Any specialty molecule containing halogens and fluoroaromatics hits extra scrutiny in regulatory environments. Our compliance group tracks global changes to chemical lists, monitoring developments in international standards for both product and waste management. Keeping documentation current means our partners avoid shipment delays or compliance hiccups. We deliver material with full traceability and batch-specific data, ready for customer audits or regulatory review at any time.
Our priority to exceed current good manufacturing practices grew from hard experience rather than just checking boxes. Over the years, industry standards on trace impurities and solvent residues have shifted. By tracking these shifts and running analytical checks beyond the legal minimum, we stay ahead of emerging requirements instead of scrambling after new compliance notices.
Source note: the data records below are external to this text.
(* ===== verification/HeapLogic.v ===== *)
(** A linear separation logic over the C heap, with the Iris proof mode.

    An assertion describes exactly the cells it owns, so a proof cannot forget one:
    a program whose postcondition owns nothing has released everything it
    allocated.  [wp m Q] says that [m] runs without undefined behaviour whatever
    the library calls answer, touches no cell it does not own, and ends owning
    what [Q] says. *)
From iris.proofmode Require Import proofmode.
From S2P Require Import Prelude CHeap.

(** ** Assertions *)

Record hprop := HProp { hholds :> heap -> Prop }.
Arguments hholds _ _ /.

#[export] Instance hprop_equiv : Equiv hprop := fun P Q => forall h, P h <-> Q h.
#[export] Instance hprop_equivalence : Equivalence (≡@{hprop}).
Proof.
  split; repeat intro; [done|by symmetry|].
  etrans; match goal with H : _ ≡ _ |- _ => apply H end.
Qed.
#[warnings="-redundant-canonical-projection"]
Canonical Structure hpropO := discreteO hprop.

Section connectives.
Implicit Types P Q : hprop.

Inductive hentails P Q : Prop := { hentails_at : forall h, P h -> Q h }.
Definition hemp : hprop := {| hholds h := h = ∅ |}.
Definition hpure (φ : Prop) : hprop := {| hholds _ := φ |}.
Definition hand P Q : hprop := {| hholds h := P h /\ Q h |}.
Definition hor P Q : hprop := {| hholds h := P h \/ Q h |}.
Definition himpl P Q : hprop := {| hholds h := P h -> Q h |}.
Definition hforall {A} (Φ : A -> hprop) : hprop := {| hholds h := forall x, Φ x h |}.
Definition hexist {A} (Φ : A -> hprop) : hprop := {| hholds h := exists x, Φ x h |}.
Definition hsep P Q : hprop :=
  {| hholds h := exists h1 h2, h = h1 ∪ h2 /\ h1 ##ₘ h2 /\ P h1 /\ Q h2 |}.
Definition hwand P Q : hprop :=
  {| hholds h := forall h', h ##ₘ h' -> P h' -> Q (h ∪ h') |}.
Definition hpers P : hprop := hpure (hentails hemp P).
Definition hlater P : hprop := P.
Definition hpoints (l : loc) (c : cell) : hprop := {| hholds h := h = {[ l := c ]} |}.
End connectives.

(** ** The laws *)

Section laws.
Implicit Types P Q R : hprop.

Lemma hsep_comm P Q : hentails (hsep P Q) (hsep Q P).
Proof.
  split; intros h (h1 & h2 & -> & Hd & HP & HQ).
  exists h2, h1. split_and!; [by apply map_union_comm|done..].
Qed.

Lemma hsep_assoc P Q R : hentails (hsep (hsep P Q) R) (hsep P (hsep Q R)).
Proof.
  split; intros ? (? & h3 & -> & Hd & (h1 & h2 & -> & Hd' & HP & HQ) & HR).
  apply map_disjoint_union_l in Hd as [Hd1 Hd2].
  exists h1, (h2 ∪ h3). split_and!; [by rw assoc_L| |done|by exists h2, h3].
  by apply map_disjoint_union_r_2.
Qed.

Lemma hemp_sep P : hentails P (hsep hemp P) /\ hentails (hsep hemp P) P.
Proof.
  split; split; intros h.
  - intros HP. exists ∅, h. split_and!; [by rw left_id_L|apply map_disjoint_empty_l|done..].
  - intros (? & h2 & -> & _ & -> & HP). by rw left_id_L.
Qed.

Lemma hprop_bi_mixin :
  BiMixin hentails hemp hpure hand hor himpl (@hforall) (@hexist) hsep hwand.
Proof.
  split.
  - split; [by split|]. intros P Q R [H1] [H2]. split. auto.
  - intros P Q. split.
    + intros H. split; split; apply H.
    + intros [[H1] [H2]] h. split; auto.
  - intros n φ φ' H h. apply H.
  - intros n P P' HP Q Q' HQ h. split; intros [??]; split; by first [apply HP|apply HQ].
  - intros n P P' HP Q Q' HQ h. split; intros [?|?]; (left + right); by first [apply HP|apply HQ].
  - intros n P P' HP Q Q' HQ h. split; intros H ?%HP; by apply HQ, H.
  - intros A n Φ Ψ H h. split; intros Hx x; by apply H.
  - intros A n Φ Ψ H h. split; intros [x Hx]; exists x; by apply H.
  - intros n P P' HP Q Q' HQ h.
    split; intros (h1&h2&?&?&?&?); exists h1, h2; split_and!; try done; by first [apply HP|apply HQ].
  - intros n P P' HP Q Q' HQ h. split; intros H h' Hd ?%HP; by apply HQ, H.
  - by split.
  - intros φ P H. split. intros h Hφ. by apply H.
  - by split; intros ? [].
  - by split; intros ? [].
  - intros P Q R [H1] [H2]. by split; split; [apply H1|apply H2].
  - by split; left.
  - by split; right.
  - intros P Q R [H1] [H2]. split; intros h [?|?]; auto.
  - intros P Q R [H]. split; intros h ??. by apply H.
  - intros P Q R [H]. split; intros h [??]. by apply H.
  - intros A P Ψ H. split; intros h ? x. by apply H.
  - intros A Ψ x. split; intros h H. apply H.
  - intros A Ψ x. split; intros h H. by exists x.
  - intros A Φ Q H. split; intros h [x ?]. by apply (H x).
  - intros P P' Q Q' [H1] [H2]. split; intros h (h1&h2&?&?&?&?). exists h1, h2. auto.
  - intros P. apply hemp_sep.
  - intros P. apply hemp_sep.
  - apply hsep_comm.
  - apply hsep_assoc.
  - intros P Q R [H]. split; intros h HP h' Hd HQ. apply H. by exists h, h'.
  - intros P Q R [H]. split; intros ? (h1&h2&->&?&?&?). by apply H.
Qed.

Lemma hprop_pers_mixin : BiPersistentlyMixin hentails hemp hand (@hexist) hsep hpers.
Proof.
  eapply bi_persistently_mixin_discrete, hprop_bi_mixin; [done| |done].
  intros A Φ [H]. destruct (H ∅ eq_refl) as [x Hx]. exists x. by split; intros ? ->.
Qed.

Lemma hprop_later_mixin :
  BiLaterMixin hentails hpure hor himpl (@hforall) (@hexist) hsep hpers hlater.
Proof. by eapply bi_later_mixin_id, hprop_bi_mixin. Qed.

End laws.

Canonical Structure hpropI : bi :=
  {| bi_ofe_mixin := ofe_mixin_of hprop;
     bi_bi_mixin := hprop_bi_mixin;
     bi_bi_persistently_mixin := hprop_pers_mixin;
     bi_bi_later_mixin := hprop_later_mixin |}.

#[export] Instance hprop_pure_forall : BiPureForall hpropI.
Proof. intros A φ. by split. Qed.

Notation "l ↦ c" := (hpoints l c) (at level 20, format "l  ↦  c") : bi_scope.
(** A fact that owns nothing. *)
Notation "⌞ φ ⌟" := (<affine> ⌜ φ ⌝)%I (at level 0, φ at level 200, format "⌞ φ ⌟") : bi_scope.

(** The assertions at the level of heaps. *)
Lemma hentails_iff (P Q : hpropI) : (P ⊢ Q) <-> forall h, P h -> Q h.
Proof. split; [by intros []|by split]. Qed.

Lemma hequiv_at (P Q : hpropI) h : (P ⊣⊢ Q) -> P h <-> Q h.
Proof. intros H. apply H. Qed.

Lemma affine_pure_at φ h : (⌞ φ ⌟%I : hpropI) h <-> h = ∅ /\ φ.
Proof. done. Qed.

(** ** Weakest preconditions *)

Definition wp {A} (m : M A) (Q : A -> hpropI) : hpropI :=
  HProp (fun h => forall hf s, h ##ₘ hf -> exists a h' s',
    m (MkCState (h ∪ hf) s) = Some (a, MkCState (h' ∪ hf) s') /\ h' ##ₘ hf /\ Q a h').

Section wp.
Context {A B : Type}.
Implicit Types (m : M A) (Q : A -> hpropI).

Lemma wp_ret (a : A) Q : Q a ⊢ wp (mret a) Q.
Proof. apply hentails_iff. intros h HQ hf s Hd. by exists a, h, s. Qed.

Lemma wp_bind m (f : A -> M B) (Q : B -> hpropI) :
  wp m (fun a => wp (f a) Q) ⊢ wp (m ≫= f) Q.
Proof.
  apply hentails_iff. intros h Hm hf s Hd. destruct (Hm hf s Hd) as (a & h1 & s1 & E & Hd1 & H1).
  destruct (H1 hf s1 Hd1) as (b & h2 & s2 & E2 & Hd2 & H2). exists b, h2, s2.
  split_and!; [|done|done]. unfold mbind, M_bind. by rw E.
Qed.

Lemma wp_wand m Q Q' : wp m Q ⊢ (∀ a, Q a -∗ Q' a) -∗ wp m Q'.
Proof.
  apply bi.wand_intro_l. rw bi.sep_comm. apply hentails_iff.
  intros ? (h & hw & -> & Hd & Hm & Hw) hf s Hd'.
  apply map_disjoint_union_l in Hd' as [Hd1 Hd2].
  destruct (Hm (hw ∪ hf) s) as (a & h' & s' & E & Hd3 & HQ).
  { by apply map_disjoint_union_r_2. }
  apply map_disjoint_union_r in Hd3 as [Hd3 Hd4].
  exists a, (h' ∪ hw), s'. split_and!.
  - by rw -!assoc_L.
  - by apply map_disjoint_union_l_2.
  - rw map_union_comm //. apply (Hw a). { by symmetry. } done.
Qed.

Lemma wp_frame m Q R : wp m Q ∗ R ⊢ wp m (fun a => Q a ∗ R).
Proof. iIntros "[H R]". iApply (wp_wand with "H"). iIntros (a) "$". done. Qed.

End wp.

Section primitives.
Implicit Types (Q : () -> hpropI).

Lemma wp_alloc c (Q : loc -> hpropI) : (∀ l, l ↦ c -∗ Q l) ⊢ wp (mem.alloc c) Q.
Proof.
  apply hentails_iff. intros h HQ hf s Hd. unfold mem.alloc. simpl.
  set (l := fresh (dom (h ∪ hf))).
  assert (Hl : l ∉ dom (h ∪ hf)) by apply is_fresh.
  apply not_elem_of_dom in Hl. apply lookup_union_None in Hl as [Hl Hl'].
  exists l, (h ∪ {[ l := c ]}), s. split_and!.
  - do 2 f_equal. rw -(map_union_comm {[l := c]}); [|by apply map_disjoint_singleton_l].
    by rw -insert_union_singleton_l insert_union_l.
  - apply map_disjoint_union_l_2; [done|]. by apply map_disjoint_singleton_l.
  - apply (HQ l); [|done]. by apply map_disjoint_singleton_r.
Qed.

Lemma wp_load l c (Q : cell -> hpropI) : l ↦ c ∗ (l ↦ c -∗ Q c) ⊢ wp (mem.load l) Q.
Proof.
  apply hentails_iff. intros ? (? & h & -> & Hd & -> & HQ) hf s Hd'.
  exists c, ({[ l := c ]} ∪ h), s. split_and!; [|done|].
  - unfold mem.load. simpl. rw -assoc_L lookup_union_l' ?lookup_singleton_eq //.
  - rw map_union_comm //. by apply HQ.
Qed.

Lemma singleton_update l (c c' : cell) (h hf : heap) :
  {[ l := c ]} ##ₘ h -> {[ l := c ]} ∪ h ##ₘ hf ->
  <[ l := c' ]> (({[ l := c ]} ∪ h) ∪ hf) = ({[ l := c' ]} ∪ h) ∪ hf /\
  {[ l := c' ]} ∪ h ##ₘ hf /\ {[ l := c' ]} ##ₘ h.
Proof.
  intros Hd Hd'. apply map_disjoint_union_l in Hd' as [H1 H2].
  assert (Hl : h !! l = None) by by apply map_disjoint_singleton_l in Hd.
  assert (Hl' : hf !! l = None) by by apply map_disjoint_singleton_l in H1.
  split_and!.
  - rw -!insert_union_singleton_l insert_union_l. by rw insert_insert_eq.
  - apply map_disjoint_union_l_2; [|done]. by apply map_disjoint_singleton_l.
  - by apply map_disjoint_singleton_l.
Qed.

Lemma wp_store l c c' Q : l ↦ c ∗ (l ↦ c' -∗ Q ()) ⊢ wp (mem.store l c') Q.
Proof.
  apply hentails_iff. intros ? (? & h & -> & Hd & -> & HQ) hf s Hd'.
  destruct (singleton_update l c c' h hf Hd Hd') as (E & Hd1 & Hd2).
  exists (), ({[ l := c' ]} ∪ h), s. split_and!; [|done|].
  - unfold mem.store. simpl. rw E.
    rw -assoc_L lookup_union_l' ?lookup_singleton_eq //.
  - rw map_union_comm //. by apply HQ.
Qed.

Lemma wp_dealloc l c Q : l ↦ c ∗ Q () ⊢ wp (mem.dealloc l) Q.
Proof.
  apply hentails_iff. intros ? (? & h & -> & Hd & -> & HQ) hf s Hd'.
  apply map_disjoint_union_l in Hd' as [H1 H2].
  assert (Hl : h !! l = None) by by apply map_disjoint_singleton_l in Hd.
  assert (Hl' : hf !! l = None) by by apply map_disjoint_singleton_l in H1.
  exists (), h, s. split_and!; [|done|done].
  unfold mem.dealloc. simpl. rw -assoc_L -insert_union_singleton_l lookup_insert_eq.
  rw delete_insert_id //. by apply lookup_union_None.
Qed.

Lemma wp_fails (Q : bool -> hpropI) : (Q true ∧ Q false) ⊢ wp mem.fails Q.
Proof.
  apply hentails_iff. intros h [HQ1 HQ2] hf [|b s] Hd; [by exists false, h, []|].
  exists b, h, s. split_and!; [done..|]. by destruct b.
Qed.

Lemma wp_lift {A} (o : option A) a (Q : A -> hpropI) :
  o = Some a -> Q a ⊢ wp (mem.lift o) Q.
Proof. intros ->. apply hentails_iff. intros h HQ hf s Hd. by exists a, h, s. Qed.

Lemma wp_modify l f c c' Q :
  f c = Some c' -> l ↦ c ∗ (l ↦ c' -∗ Q ()) ⊢ wp (mem.modify l f) Q.
Proof.
  iIntros (Hf) "[Hl HQ]". iApply wp_bind. iApply wp_load. iFrame. iIntros "Hl".
  iApply wp_bind. iApply wp_lift; [done|]. iApply wp_store. iFrame.
Qed.

End primitives.

(** ** From triples to runs

    What a program that owns nothing at the start and at the end does to any heap:
    nothing, besides returning. *)
Lemma wp_run {A} (m : M A) (φ : A -> Prop) :
  (⊢ wp m (fun a => ⌞ φ a ⌟)) ->
  forall s, exists a s', m s = Some (a, s') /\ cells s' = cells s /\ φ a.
Proof.
  intros [H] [h s]. destruct (H ∅ eq_refl h s) as (a & h' & s' & E & _ & Hq).
  { apply map_disjoint_empty_l. }
  apply affine_pure_at in Hq as [-> Hφ]. rw !left_id_L in E. eauto.
Qed.

(** The same for a program specified by its result. *)
Lemma wp_run_eq {A} (m : M A) (r : A) :
  (forall Q : A -> hpropI, Q r ⊢ wp m Q) ->
  forall s, exists s', m s = Some (r, s') /\ cells s' = cells s.
Proof.
  intros H s. destruct (wp_run m (fun a => a = r)) with (s := s) as (a & s' & E & Hc & ->); [|eauto].
  iApply H. done.
Qed.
That forethought saves time across complex, time-critical projects downstream for our partners.
Pricing for a high-value compound like this isn’t arbitrary. Raw materials, labor, energy, regulatory oversight, and infrastructure investment all contribute. We avoid price jumps through long-term supplier contracts, shifting batch sizes based on real demand, and regular efficiency reviews on plant operations. Those elements seem behind the scenes but directly affect both our competitiveness and our ability to deliver reliably through tough market cycles.
We work transparently with partners on scheduling and capacity planning, giving open lead time updates and early warning on potential stock constraints. In past years, supply disruptions drove many competitors to ration or substitute. Our record of delivery, even in rough cycles, draws from preparations made by staff who forecast, negotiate, and communicate across the industry chain daily.
Years spent in this field make it clear – specialty chemicals remain markets of trust. When a partner’s research program hinges on steady input of a tricky molecule, small gaps in quality ripple through project timelines and budgets. By maintaining every link from process chemistry to logistics, we enable innovation, not just supply, for those who rely on us. Success here relies on more than technical purity. It comes from respecting the stakes of each partner's work and responding with diligence and resolve.
From the bench chemist fine-tuning a yield to the operator walking the floor checking every vessel, our team emphasizes results that show up in practice, not only on a spec sheet. The high bar set for our 4-[4-[[[[4-chloro-3-(trifluoromethyl)phenyl]amino]carbonyl]amino]phenoxy]-N-methyl-2-pyridinecarboxamide comes from lessons learned batch after batch, through periods of scarcity and expansion alike. Each bottle carries that legacy from our facility to labs and plants worldwide.